Zigic turned on Rita, trying to make herself as small as possible in the corner of the corridor. ‘Who cut him down?’
‘Lee. He found him on routine inspection.’ She wouldn’t look at Lukas’s body, kept her eyes fixed firmly on Zigic. ‘We did a full assessment, he didn’t present any of the characteristics for a suicide risk.’
‘And yet there he is,’ Zigic said.
‘There was no way to predict he’d kill himself.’
Zigic thought of his behaviour during the interviews, that absolute refusal to interact, the upright and defiant stoicism. He’d interpreted it as strength but now he wondered if he’d been wrong. Was the man scared? Did he sit in this cell imagining what the next thirty years of his life would be like, locked up in a prison with men as tough as him, ones who would be queuing up to stick a knife in the ribs of a racist serial murderer? Motivated by their own ideas of vengeance or the desire for the kind of kudos which came with killing a high-profile hard man.
Ferreira was laying into Rita, asking her precisely when the previous inspection had been made, questioning the length of the interval against the time it would have taken for Lukas to choke himself to death. The woman struggled to give her a satisfactory answer, first mumbling then becoming increasingly hostile.
Sunday afternoon was a soft shift in the custody suite; they used it like paid downtime and he wouldn’t be surprised if the usual protocols had slackened for a few hours.
‘What do you care?’ Rita snapped defensively. ‘Everyone knows you couldn’t get him to talk.’

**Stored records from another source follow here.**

Definition with_discovery (cfg : YAMLConfig) (d : YAMLDiscoveryConfig) : YAMLConfig :=
  let n := y_Node cfg in
  {| y_StorageRoot := y_StorageRoot cfg; y_LogFile := y_LogFile cfg; y_LogLevel := y_LogLevel cfg;
     y_PeerWait := y_PeerWait cfg; y_Timeout := y_Timeout cfg;
     y_Node := {| y_ListenPort := y_ListenPort n; y_IdentityPath := y_IdentityPath n;
                  y_MinConnection := y_MinConnection n; y_MaxConnection := y_MaxConnection n;
                  y_Concurrency := y_Concurrency n; y_EnableRelay := y_EnableRelay n;
                  y_EnableHolePunch := y_EnableHolePunch n; y_EnableAutoNAT := y_EnableAutoNAT n;
                  y_RelayServers := y_RelayServers n; y_EnableRelayService := y_EnableRelayService n;
                  y_HolePunchWait := y_HolePunchWait n; y_ExternalIP := y_ExternalIP n;
                  y_Discovery := d |};
     y_Protocol := y_Protocol cfg; y_RateLimiter := y_RateLimiter cfg;
     y_Encryption := y_Encryption cfg |}.

(** The second half of [Load]. *)
Definition apply_overrides (o : CLIOverrides) (cfg : YAMLConfig) : YAMLConfig :=
  let cfg := {| y_StorageRoot := or_default_s (o_StorageRoot o) (y_StorageRoot cfg);
                y_LogFile := or_default_s (o_LogFile o) (y_LogFile cfg);
                y_LogLevel := or_default_s (o_LogLevel o) (y_LogLevel cfg);
                y_PeerWait := or_default (o_PeerWait o) (y_PeerWait cfg);
                y_Timeout := or_default (o_Timeout o) (y_Timeout cfg);
                y_Node := y_Node cfg; y_Protocol := y_Protocol cfg;
                y_RateLimiter := y_RateLimiter cfg; y_Encryption := y_Encryption cfg |} in
  let d := y_Discovery (y_Node cfg) in
  let b := y_Bootstrap d in
  with_discovery cfg
    {| y_EnabledMethods := override_methods o (y_EnabledMethods d); y_MDNS := y_MDNS d; y_DHT := y_DHT d;
       y_Bootstrap := {| y_Peers := match o_BootstrapPeers o with [] => y_Peers b | peers => peers end; y_ConnectionTimeout := y_ConnectionTimeout b;
                         y_RetryInterval := y_RetryInterval b; y_MaxRetries := y_MaxRetries b |} |}.
(** ** Whole runs *)
Section runs.
Context `{AEADLaws, EntropyLaws, Node, Host, CryptoLaws}.
Context {W : Type} `{Writer W} (open : peer_ID -> string -> result (W * (W -> stream))).
Context (default_peers : list AddrInfo) (yaml_Unmarshal : bytes -> result YAMLConfig).
Context (error_text : goerr -> string).
Implicit Type (w : world) (cfg : YAMLConfig) (en : surroundings).

(** A key is long enough for [key[:16]]. *)
Lemma file_key_path (c : bytes) output :
  output_path (hex_digest (sha256_Sum c)) (Some output) = Some output.
Proof.
  unfold output_path, go_slice, hex_digest. rewrite bytes_of_string_of_bytes.
  rewrite decide_True; [done|]. unfold zlen. rewrite length_hex_encode, length_sha256_Sum. lia.
Qed.

Lemma without_log w cfg en :
  y_LogFile cfg = "" -> startServer default_peers w cfg en
  = StartServer default_peers w cfg (en_generated en) (en_node en) (en_services en).
Proof. intros Hl. unfold startServer, getLogWriter. rewrite decide_True by done. by destruct w. Qed.

Lemma store_on_disk s m (srv : FileServer world) pcfg file c (B := cas_BlobStore s) :
  let key := hex_digest (sha256_Sum c) in
  cas_store s -> refines s m (fs_store srv) -> os_ReadFile (w_fs (fs_store srv)) file = Ok c ->
  m !! cas_hash key = None ->
  exists srv', StoreLocally open pcfg srv (w_fs (fs_store srv)) [] file = (srv', Ok {| st_Key := key |})
    /\ refines s (<[cas_hash key := c]> m) (fs_store srv')
    /\ files_kept (w_fs (fs_store srv)) (w_fs (fs_store srv')).
Proof.
  intros key Hs Hm [p Hp]%os_ReadFile_Stat Hnew. unfold StoreLocally, StoreFile.
  rewrite Hp, (GetFileKey_file _ _ p c Hp). fold key. cbn [bs_Has bs_Write B cas_BlobStore].
  pose proof Hm as [_ Hh]. rewrite (proj1 (Hh key)), Hnew. rewrite bool_decide_false by (by intros []).
  destruct (Write_refines s Hs m (fs_store srv) key (file_stream c) Hm ltac:(done))
    as (w' & r' & -> & Hm' & _ & Hag & Hd).
  rewrite rd_bytes_file_stream in Hm'. cbn. eexists. split; [done|]. split; [done|]. by eapply Write_files_kept.
Qed.

(** [C7] What one run stores a later run finds.  Let [store] run on a file whose
    content is not in the storage yet, with no peer connected: it prints the key,
    no file is lost, and a later process with the same configuration, whatever
    its clock, its peers, the events it receives and the key its generator would
    make, starts with the same store; its [get] with that key writes exactly the
    stored content to the output file, if that can be created, without asking
    the network, and fails otherwise. *)
Theorem stored_file_found_by_later_run w cfg en file c w1 s srv sv m
    (Hroot : no_dotdot (split_char slash (y_StorageRoot cfg))) (Hlog : y_LogFile cfg = "")
    (Hstart : startServer default_peers w cfg en = Some (w1, Ok (s, srv, sv))) (Hm : refines s m w1)
    (Hfile : os_ReadFile (w_fs w) file = Ok c) (Hfile1 : os_ReadFile (w_fs w1) file = Ok c)
    (Hnew : m !! cas_hash (hex_digest (sha256_Sum c)) = None) (Hpeers : en_peers en = []) :
  let key := hex_digest (sha256_Sum c) in
  exists w2, runStoreLocally open default_peers w cfg en file = Exits w2 ["Key:  " +:+ key; "✓ Stored locally"] None
    /\ files_kept (w_fs w1) (w_fs w2)
    /\ forall en' dest, en_node en' = en_node en -> en_services en' = en_services en ->
         match os_Create (w_fs w2) dest with
         | (_, Ok _) => exists w3 out, runGet default_peers w2 cfg en' key (Some dest) = Exits w3 out None
                                       /\ os_ReadFile (w_fs w3) dest = Ok c
         | (_, Err e) => exists w3 e', runGet default_peers w2 cfg en' key (Some dest) = Exits w3 [] (Some e')
         end.
Proof.
  intros key. rewrite without_log in Hstart by done.
  destruct (StartServer_again _ _ _ _ _ _ _ _ _ _ w1 (en_generated en) Hstart (reflexivity _))
    as (_ & Hsrv & k & Hk & Hs'). subst srv.
  assert (cas_store s) as Hs.
  { subst s. split; [done|done|]. intros k' [= <-]. unfold aes_NewCipher. rewrite decide_True; auto. }
  destruct (store_on_disk s m (serving (NewFileServer tt) w1) (ToProtocolConfig cfg) file c Hs Hm Hfile1 Hnew)
    as (srv2 & Hst & Hm2 & Hkept).
  exists (fs_store srv2). split; [|split; [done|]].
  - unfold runStoreLocally, checked_file, with_server. rewrite without_log, Hstart by done.
    pose proof Hfile as [p ->]%os_ReadFile_Stat. rewrite Hpeers.
    change (fs_store (serving (NewFileServer tt) w1)) with w1 in Hst.
    change (fs_store (serving (NewFileServer tt) w1)) with w1. rewrite Hst. done.
  - intros en' dest Hen Hsv. unfold runGet, with_server. rewrite (file_key_path c dest : output_path key _ = _).
    rewrite without_log, Hen, Hsv by done.
    rewrite (proj1 (StartServer_again _ _ _ _ _ _ _ _ _ _ (fs_store srv2) (en_generated en') Hstart Hkept)).
    unfold get_command, HasFile. cbn [bs_Has cas_BlobStore fs_store serving node_started].
    pose proof Hm2 as [_ Hh2]. destruct (Hh2 key) as [-> Hread]. rewrite lookup_insert_eq, bool_decide_true by done.
    unfold save. change (fs_store (serving (NewFileServer tt) (fs_store srv2))) with (fs_store srv2).
    destruct (os_Create (w_fs (fs_store srv2)) dest) as [g [q|e]] eqn:Hc.
    + destruct (@WriteFileTo_ok world (cas_BlobStore s) (serving (NewFileServer tt) (fs_store srv2))
        (w_fs (fs_store srv2)) key dest c (zlen c) g q) as (g2 & Hw & Hr);
        [apply Hread, lookup_insert_eq|exact Hc|].
      rewrite Hw. eexists (set_fs (fs_store srv2) g2), _. split; [done|exact Hr].
    + unfold WriteFileTo. change (bs_Read (fs_store (serving (NewFileServer tt) (fs_store srv2))) key)
        with (Read (fs_store srv2) s key).
      rewrite (Hread c (lookup_insert_eq _ _ _)), Hc. by eexists _, _.
Qed.
(** [C40] A path through a regular file crashes [store] and [send].  [os.Stat]
    fails on it with "not a directory", which is not "does not exist": both
    commands go on to call [IsDir] on the nil [FileInfo] and panic, before the
    server is started.  [get-file-key] reports the error. *)
Theorem path_through_file_panics w cfg en file c rest peerAddr session
    (Hfile : os_ReadFile (w_fs w) file = Ok c) :
  let path := file +:+ "/" +:+ rest in
  runStoreLocally open default_peers w cfg en path = Crashes
  /\ runSend open default_peers w cfg en path peerAddr session = Crashes
  /\ runGetFileKey w path = Exits w [] (Some ErrNotDir).
Proof.
  intros path. assert (os_Stat (w_fs w) path = Err ErrNotDir) as Hst.
  { apply os_ReadFile_Stat in Hfile as [p Hp]. revert Hp. unfold os_Stat, resolve.
    destruct (decide (file = "")); [done|]. rewrite decide_False by apply app_slash_nonempty.
    assert (start_dir (w_fs w) path = start_dir (w_fs w) file) as ->.
    { unfold start_dir, path. by destruct file. }
    unfold path. change ("/" +:+ rest) with (String slash rest). rewrite split_char_app, walk_app.
    destruct (walk _ _ (split_char slash file)) as [q|]; [|done]. cbn.
    destruct (split_char slash rest) eqn:E; [by destruct (split_char_nonnil slash rest)|]. cbn.
    destruct (get (tree (w_fs w)) q) as [[b|]|]; done. }
  unfold runStoreLocally, runSend, checked_file, runGetFileKey, GetFileKey. by rewrite Hst.
Qed.
End runs.

(** ** Witnesses *)
Import Toy ToyStore ToyCrypto.

#[local] Instance no_host : Host := {| host_NewStream _ _ := Err (Errorf "no route") |}.

Lemma short_names_panic_witness :
  exists srv' gs e,
    processGet toy_server 0 [] ["p"] (fun _ _ => 0%nat) "p"
      {| gf_Key := "x"; gf_MsgID := "short"; gf_TTL := 0; gf_RequesterID := "r"; gf_RequesterAddrs := [] |}
      = Some (srv', gs)
    /\ fs_events srv' = fs_events toy_server ++ [e] /\ daemon_line e = None.
Proof.
  destruct (short_names_panic toy_server {[ "k" := [x61] ]} 0 [] ["p"] (fun _ _ => 0%nat) "p"
    {| gf_Key := "x"; gf_MsgID := "short"; gf_TTL := 0; gf_RequesterID := "r"; gf_RequesterAddrs := [] |})
    as [(srv' & gs & e & _ & Hp & He & Hd) _].
  - reflexivity.
  - reflexivity.
  - reflexivity.
  - vm_compute. split; discriminate.
  - vm_compute. reflexivity.
  - exists srv', gs, e. split; [exact Hp|]. split; [exact He|exact Hd].
Defined.

Lemma get_end_to_end_witness :
  let key := "0123456789abcdef" in
  let srv1 := (RegisterTransferWaiter toy_server key).1 in
  exists srv2 evs g2 out,
    handleIncomingStream srv1 "p" (Stream [wire_header key 2; [x62; x63]] ErrDeadline) = Some (srv2, [x01])
    /\ get_command (fun _ => FS ∅ []) (fun _ f => f) toy_server key "0123456789abcdef.dat" (Some 1) (Some srv2)
         (map inr evs) = Exits g2 out None
    /\ os_ReadFile g2 "0123456789abcdef.dat" = Ok [x62; x63].
Proof.
  intros key srv1.
  destruct (os_Create (FS ∅ []) "0123456789abcdef.dat") as [g1 [q|]] eqn:Hc; [|discriminate Hc].
  destruct (get_end_to_end toy_server {[ "k" := [x61] ]} key "s" None "0123456789abcdef.dat" (FS ∅ []) g1 q
    1 "p" (Stream [wire_header key 2; [x62; x63]] ErrDeadline) [x62; x63] [])
    as (_ & srv2 & published & Hin & _ & Hget).
  - apply NewFileServer_waiters_ok.
  - reflexivity.
  - reflexivity.
  - vm_compute. split; discriminate.
  - split; reflexivity.
  - reflexivity.
  - vm_compute. discriminate.
  - reflexivity.
  - exact Hc.
  - reflexivity.
  - constructor.
  - destruct (Hget (published ++ []) (reflexivity _)) as (g2 & out & Hg & Hr).
    exists srv2, (published ++ []), g2, out. split; [exact Hin|]. split; [exact Hg|exact Hr].
Defined.

Lemma os_Create_readable f path d : os_ReadFile f path = Ok d -> exists g q, os_Create f path = (g, Ok q).
Proof.
  intros [p Hp]%os_ReadFile_Stat. revert Hp. unfold os_Stat, os_Create. destruct (resolve f path) as [q|]; [|done].
  cbn. destruct (get (tree f) q) as [[b|]|]; [eauto|done|done].
Qed.

Lemma get_loop_is_WaitForGet_witness :
  let started := event_of FileReceiveStarted (ReceiveStartedData "k" 2 "p") in
  let other := event_of FileReceiveComplete (ReceiveCompleteData "x" 2) in
  let failed := event_of FileReceiveFailed (ReceiveFailedData "k" (Errorf "lost")) in
  WaitForGet "k" (map inr [other; failed]) = waited_of "k" (get_loop "k" false (map inr [started; other; failed])).
Proof.
  intros started other failed.
  refine (proj1 (get_loop_is_WaitForGet "k" false [started; other; failed] _ _));
    apply (bool_decide_unpack _); vm_compute; exact I.
Defined.

(** A storage that has been used, with its key, next to the identity and a file. *)
Definition toy_disk : world :=
  World (FS (<[["a.txt"] := NFile [x62; x63]]> (<[["node.key"] := NFile [x61]]>
    (<[[".encryption_key"; "storage"] := NFile (replicate 32 x00)]> (<[["storage"] := NDir]> ∅)))) []) 0.

Lemma toy_disk_wf : wf (tree (w_fs toy_disk)).
Proof. by repeat (apply wf_insert; [| |split_and!|]); [apply wf_empty|..]. Qed.

Lemma toy_disk_lookup p b :
  tree (w_fs toy_disk) !! p = Some (NFile b) ->
  p = ["a.txt"] \/ p = ["node.key"] \/ p = [".encryption_key"; "storage"].
Proof.
  cbn. rewrite !lookup_insert_Some, lookup_empty. naive_solver.
Qed.

Lemma toy_disk_short p : is_Some (tree (w_fs toy_disk) !! p) -> (length p <= 2)%nat.
Proof.
  cbn. rewrite !lookup_insert_is_Some'. intros [<-|[<-|[<-|[<-|[n Hn]]]]]; cbn; try lia. by rewrite lookup_empty in Hn.
Qed.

Zigic turned from the cell. ‘We care because the men he murdered, and their families, have a right to see him punished. And thanks to your negligence they will never get that.’
‘We did everything we had to.’
‘You better hope the IPCC agrees with that assessment.’
37
IT WAS GONE
seven by the time Zigic got home, the sun dipping low, throwing long shadows across the front garden, where Anna was fiddling with the honeysuckle around the door, tucking the slim, whipping strands back into the wire supports so it wouldn’t attack them every time they went in or out. She’d been out there a while, he noticed, gathered a binful of weeds stripped from the flower beds under the windows, leaving the earth bare between the evergreens.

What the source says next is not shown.